Typically, the most active donors in judicial campaigns are lawyers, law firms and organizations or entities that frequently litigate in the state courts. Although judges are not supposed to take into account whether a party or lawyer contributed to his or her campaign, judges are not required to recuse or disqualify themselves from cases in which campaign contributors are lawyers or parties. As a result, during litigation, it is often the case that one party or counsel for one party has contributed to the campaign of the judge. This situation could create the appearance of bias or partiality and undermine the other side's confidence in the judge and the judiciary as a whole.

Despite the ethical rules constraining judicial conduct and requiring judicial impartiality in all circumstances, this is precisely the effect of contributions to judicial campaigns. A poll commissioned by a special commission of the Pennsylvania Supreme Court revealed that nearly 90% of Pennsylvanians believe that campaign contributions affect judicial decision making at least some of the time. (Lake Sosin Snell Perry & Associates an Deardourff/The Media Company Poll, Attachment to the Report of the Supreme Court's Special Commission to Limit Campaign Expenditures, 1998) In fact, judges themselves express concern about the effect of campaign contributions on judicial decision making: in a recent national poll, almost half of the 2,428 state court judges polled that campaign contributions influenced decisions. (Greenberg Quinlan Rosner Research and American Viewpoint poll conducted for Justice At Stake Campaign, 2002.)

Yet the rates of recusal because of campaign contributions is incredibly low. In fact, no state courts have found judges in error for refusing to recuse soley on the basis that a lawyer or litigant was a campaign contributor.  Some states, however, are reexamining this question in light of a recent decision of the United States Supreme Court.

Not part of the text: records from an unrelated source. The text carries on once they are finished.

(** * NBA workshop application: the page logic of the frontend

  A shallow embedding of the client components of the Next.js frontend
  (teams page, player-stats page, add-player form, stadiums page) and of
  the request guard of the Flask backend, with the properties the
  specification states about them.

  JavaScript values are modelled as the code has them: a [number] is an
  IEEE 754 double ([spec_float] of the Standard Library, whose comparison
  is a plain function), a string is a [string], the sequence of its
  code units, with the lower-casing of the language as a parameter, an
  array is a [list], component state is a record that the handlers map to
  a new record, and a heap of arrays is a [gmap] from references to
  lists. *)

From Stdlib Require Import ZArith String Ascii List Bool Lia.
From Stdlib Require Import Permutation Sorted SpecFloat OrdersEx.
From stdpp Require Import gmap strings list pretty.
Import ListNotations.

Local Open Scope string_scope.

(** ** JavaScript built-ins used by the pages *)

Module JS.

(** A JavaScript [number]. *)
Definition number := spec_float.

(** Lower-casing of ASCII text: the letters A-Z go to a-z, every other
    code unit is left as it is. *)
Definition lower_char (c : ascii) : ascii :=
  let n := N_of_ascii c in
  if ((65 <=? n) && (n <=? 90))%N then ascii_of_N (n + 32) else c.

Fixpoint asciiLowerCase (s : string) : string :=
  match s with
  | EmptyString => EmptyString
  | String c s' => String (lower_char c) (asciiLowerCase s')
  end.

Fixpoint isAscii (s : string) : bool :=
  match s with
  | EmptyString => true
  | String c s' => (N_of_ascii c <? 128)%N && isAscii s'
  end.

In June 2009, the United States Supreme Court recognized the problematic role of money in judicial elections in Caperton v. Massey, a case from West Virginia.  In that case, a West Virginia Supreme Court justice refused to recuse from deciding a case in which a significant campaign contributor was the CEO of one of the parties.  The United States Supreme Court determined that in some cases, a judge's failure to recuse in a case involving a campaign supporter can rise to the level of a due process violation.  According to the high Court, the issue was not actual bias, but whether the circumstances created "a serious risk of actual bias."  The risk itself, regardless of whether bias in fact infected the case, was sufficient to require recusal.

A second problem stemming from the role of money in judicial elections concerns the judicial candidates themselves. There already is a widespread perception that to run a successful campaign for judge, even at the county level but especially at the statewide level, one must be able to fund one's campaign significantly through one's own wealth and the wealth of one's family. Personal wealth and fundraising ability, of course, have no relevance to one's qualifications for serving as a judge. These factors currently play too prominent a role in the judicial selection process.

The solution to this problem is simply to eliminate money from the process of electing judges.  The only way to do so completely is to change the way judges are selected.  Any electoral process involves some fundraising.  Even public financing systems require some qualifying fundraising by the candidates.  As PMC argued in the summer of 2007 in testimony submitted to the Pennsylvania Senate, campaign contribution limits also are inadequate to solve the problem, because they address only the amount of the contribution, not the fact of the contribution itself.